Saturday, February 21, 2004

In the Stars

Loreto, Mexico

Baja kayak trips. It's about the improbable landscape where desert touches ocean. It's about the colorful burst of fish around a rock, brushed with dancing sunlight. Or the miniscule leaf of a palo verde tree. But it's also about the people whom fate has brought together for the week.

When Frank and Katie first met, he thought she was too tomboy, and she plain didn't like him. That was in Georgia almost 60 years ago. This week in Baja, on a desert island, they celebrated 55 years of marriage. Demonstrating respect and tender affection for each other, and a healthy sense of fun, they were a brisk breeze of inspiration to this independent kayak guide.

Lee died in the hospital once, but came back determined to enjoy life. Whatever he and his wife Suzy wanted to do, they would, before it was too late for real. This kayak trip was evidence.

Simon, from the UK via Uganda, was trying to decide what to do next in life, and came close to cancelling his Australia plans to travel slowly up the Baja because he'd fallen in love... with the desert.

All in all, it was an uninhibited group of individuals. The Heavenly Body Exercise demonstrated this well. Not quite what you think, this exercise is a 3-D interactive model of the solar system designed to illustrate the phenomena we see in space in a down-to-earth way.
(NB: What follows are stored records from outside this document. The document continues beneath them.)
(** With sensor-timestamp output on and [output_timestamps] off, a call
    that returns and whose batch holds no sensor timestamp, or only sensor
    timestamps below a microsecond (modulo 2^32), makes its writes and no
    synchronization: the test [or ts] takes the timestamp 0 for no
    timestamp. *)
Theorem consume_holds_sync now self d evs self' :
  dev self = Some d →
  consume B now self evs = Ok self' →
  truthy (output_imu_timestamps (conf self)) = true →
  output_timestamps (conf self) = false →
  (∀ code n, AxisEvent code (PyInt n) ∈ evs → sensor_ts (conf self) code →
             (n `div` 1000) `mod` 2 ^ 32 = 0) →
  ∃ d' ops,
    dev self' = Some d'
    ∧ written d' = written d ++ ops
    ∧ forallb is_write ops = true
    ∧ Syn ∉ ops.
Proof.
  intros Hd Hc Himu Hot Hz.
  destruct (consume_inv B now self d evs self' Hd Hc) as (fr & Hl & _ & ->).
  destruct (consume_loop_out B _ _ _ _ Hl) as (ws & Hws & Hwr & _).
  simpl in Hws.
  assert (ts fr = 0) as Hts.
  { apply (consume_loop_ts_zero (conf self) (reverse evs) (enter self) fr);
      [done| |exact Hl].
    intros code v Hin. apply Hz. by apply elem_of_reverse. }
  assert (forallb is_write (out fr ++ closing B (conf self) now fr) = true)
    as Hall.
  { rewrite forallb_app, Hws, Hwr. unfold closing.
    rewrite Hot, Himu, Hts, andb_false_r. simpl.
    by rewrite andb_false_r. }
  eexists _, _. split; [done|]. split; [done|]. split; [exact Hall|].
  by apply syn_not_write.
Qed.

(** ** What a call of consume can raise *)

Lemma bind_Raise {A C} (m : result A) (k : A → result C) e :
  (x ← m; k x) = Raise e → m = Raise e ∨ ∃ a, m = Ok a ∧ k a = Raise e.
Proof. destruct m as [a|e']; simpl; [eauto|]. intros [= ->]. by left. Qed.

Lemma py_float_Raise x e : py_float x = Raise e → e = OverflowError.
Proof.
  destruct x as [n|f]; simpl; [|done].
  destruct (float_of_Z n); by intros [= <-].
Qed.

Lemma py_mul_Raise x y e : py_mul x y = Raise e → e = OverflowError.
Proof.
  unfold py_mul. destruct x as [a|f], y as [b|g]; try done;
    intros [H|(u & _ & [H|(w & _ & H)]%bind_Raise)]%bind_Raise;
    try done; by apply py_float_Raise in H.
Qed.

Lemma py_add_Raise x y e : py_add x y = Raise e → e = OverflowError.
Proof.
  unfold py_add. destruct x as [a|f], y as [b|g]; try done;
    intros [H|(u & _ & [H|(w & _ & H)]%bind_Raise)]%bind_Raise;
    try done; by apply py_float_Raise in H.
Qed.

Lemma py_int_Raise x e : py_int x = Raise e → numeric e.
Proof.
  unfold numeric. destruct x as [n|[s|s| |s m ex]]; simpl; try done;
    intros [= <-]; auto.
Qed.

Lemma dev_write_Raise etype code v fr e :
  dev_write etype code v fr = Raise e → numeric e.
Proof.
  unfold dev_write, numeric.
  destruct (c_int etype && c_int code); simpl; [|intros [= <-]; auto].
  destruct v as [n|f]; [|intros [= <-]; auto].
  destruct (c_int n); [done|intros [= <-]; auto].
Qed.

Lemma axis_int_Raise a ax code v e :
  axis_int (Attr a) ax code v = Raise e → numeric e.
Proof.
  unfold axis_int. case_bool_decide as Hx; simpl.
  - intros [H|(x & _ & [H|(y & _ & [H|(z & _ & H)]%bind_Raise)]%bind_Raise)
            ]%bind_Raise.
    + apply py_mul_Raise in H. by left.
    + apply py_add_Raise in H. by left.
    + apply py_mul_Raise in H. by left.
    + by apply py_int_Raise in H.
  - intros [H|(x & _ & [H|(y & _ & H)]%bind_Raise)]%bind_Raise.
    + apply py_mul_Raise in H. by left.
    + apply py_add_Raise in H. by left.
    + by apply py_int_Raise in H.
Qed.

Lemma consume_ev_Raise c fr ev a t e :
  aspect fr = Attr a → tid fr = Attr t →
  consume_ev B c fr ev = Raise e → numeric e.
Proof.
  intros Ha Ht. unfold consume_ev. case_bool_decide as Hk; [done|].
  destruct ev as [code v|code v|code v|code w s]; simpl; [| | |done].
  - destruct (axis_map c !! code) as [ax|].
    + rewrite Ha.
      intros [H|(n & _ & [H|(fr1 & _ & H)]%bind_Raise)]%bind_Raise.
      * by apply axis_int_Raise in H.
      * by apply dev_write_Raise in H.
      * case_bool_decide as Hx; [by apply dev_write_Raise in H|].
        case_bool_decide as Hy; [by apply dev_write_Raise in H|done].
    + destruct (is_imu_ts c code); [|done].
      destruct v as [n|f].
      * intros [H|(fr1 & _ & H)]%bind_Raise; [|done].
        by apply dev_write_Raise in H.
      * apply dev_write_Raise.
  - destruct (btn_map c !! code) as [b|]; [|done].
    intros [H|(fr1 & _ & [H|(fr2 & _ & H)]%bind_Raise)]%bind_Raise;
      [|by apply dev_write_Raise in H|done].
    case_bool_decide as Hc; [|done]. rewrite Ht in H.
    apply bind_Raise in H as [H|(id & _ & H)]; [by destruct v|].
    apply bind_Raise in H as [H|(f1 & H1 & H)];
      [by apply dev_write_Raise in H|].
    apply bind_Raise in H as [H|(f2 & H2 & H)];
      [by apply dev_write_Raise in H|].
    apply dev_write_Ok in H1 as (? & _ & _ & ->).
    apply dev_write_Ok in H2 as (? & _ & _ & ->).
    simpl in H. by rewrite Ht in H.
  - case_bool_decide as Hc; [|done].
    intros [H|(x & _ & H)]%bind_Raise; [|done].
    apply py_float_Raise in H. by left.
Qed.

Lemma consume_loop_Raise c evs : ∀ fr a t e,
  aspect fr = Attr a → tid fr = Attr t →
  consume_loop B c fr evs = Raise e → numeric e.
Proof.
  induction evs as [|ev evs IH]; intros fr a t e Ha Ht; simpl; [done|].
  intros [H|(fr1 & H1 & H)]%bind_Raise.
  - by apply (consume_ev_Raise c fr ev a t).
  - destruct (consume_ev_aspect_set B c fr ev fr1 a Ha H1) as [a1 Ha1].
    assert (∃ t1, tid fr1 = Attr t1) as [t1 Ht1].
    { apply consume_ev_Ok in H1. destruct H1; simpl; eauto. }
    by apply (IH fr1 a1 t1).
Qed.

(** On an instance as the calls leave it, [consume] never fails for want
    of an attribute: whatever it raises is the exception of a number that
    cannot be converted ([float] or [int] of a value out of range or not
    a number) or that the device does not take (a value outside the C
    ints, a float). *)
Theorem consume_raises_numeric now self evs e :
  ready self →
  consume B now self evs = Raise e →
  e = OverflowError ∨ e = TypeError ∨ e = ValueError.
Proof.
  intros Hr. unfold consume, consume_frame.
  destruct (dev self) as [d|] eqn:Hd; [|done].
  destruct (Hr d Hd) as (_ & [a Ha] & t & Ht & _).
  intros [[H|(fr & _ & H)]%bind_Raise|(fr & _ & H)]%bind_Raise; [| |done].
  - by apply (consume_loop_Raise (conf self) (reverse evs) (enter self) a t).
  - unfold consume_end in H.
    apply bind_Raise in H as [H|(fr1 & _ & H)].
    + destruct (_ && _); [|done]. by apply dev_write_Raise in H.
    + by destruct (_ && _).
Qed.

End ConsumeShape.

Lemma consume_ops_kinds_witness :
  ∃ self' d' ops,
    consume Sample.B 5000000
      (Sample.fresh (Sample.config (PyBool true) true) (Sample.device []))
      [AxisEvent "gyro_ts" 1500000; ButtonEvent "touchpad_touch" true]
    = Ok self'
    ∧ dev self' = Some d'
    ∧ written d' = ops
    ∧ Forall (consume_op Sample.B) ops.
Proof.
  destruct (consume Sample.B 5000000
              (Sample.fresh (Sample.config (PyBool true) true)
                 (Sample.device []))
              [AxisEvent "gyro_ts" 1500000;
               ButtonEvent "touchpad_touch" true])
    as [self'|e] eqn:Hc; [|vm_compute in Hc; discriminate Hc].
  destruct (consume_ops_kinds Sample.B 5000000
              (Sample.fresh (Sample.config (PyBool true) true)
                 (Sample.device []))
              (Sample.device []) _ self' eq_refl Hc)
    as (d' & ops & Hd & Hw & Hall & _).
  exists self', d', ops. split; [reflexivity|]. split; [exact Hd|].
  split; [exact Hw|exact Hall].
Defined.


Lemma consume_holds_sync_witness :
  ∃ self' d',
    consume Sample.B 0
      (Sample.fresh (Sample.config (PyBool true) false) (Sample.device []))
      [AxisEvent "gyro_ts" 999; ButtonEvent "a" true] = Ok self'
    ∧ dev self' = Some d'
    ∧ Syn ∉ written d'.
Proof.
  destruct (consume Sample.B 0
              (Sample.fresh (Sample.config (PyBool true) false)
                 (Sample.device []))
              [AxisEvent "gyro_ts" 999; ButtonEvent "a" true])
    as [self'|e] eqn:Hc; [|vm_compute in Hc; discriminate Hc].
  destruct (consume_holds_sync Sample.B 0
              (Sample.fresh (Sample.config (PyBool true) false)
                 (Sample.device []))
              (Sample.device []) _ self' eq_refl Hc)
    as (d' & ops & Hd & Hw & _ & Hsyn).
  - reflexivity.
  - reflexivity.
  - intros code v Hin _.
    apply elem_of_cons in Hin as [[= -> ->]|Hin]; [reflexivity|].
    apply list_elem_of_singleton in Hin. discriminate Hin.
  - exists self', d'. split; [reflexivity|]. split; [exact Hd|].
    rewrite Hw. exact Hsyn.
Defined.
Venus the Godess of Love (Lee) boogeyed down with fleet-footed Murcury (Dick) around Her Tremendous Radiance, Karen the sun. Simon spun on his tilted axis 365 times per orbit, closely attended by Mark, who'd earned his position by dropping his drawers at us from the lighthouse tower the night before.

The solar system stumbled along in its free-form way when from the far reaches of space came a passing comet, James, from another kayak camp seeking cell phone reception. He had a close brush with Jupiter, the large, gaseous one, played by Linda the Petite, before a dinner call shattered the fine balance of physics with a greater gravity.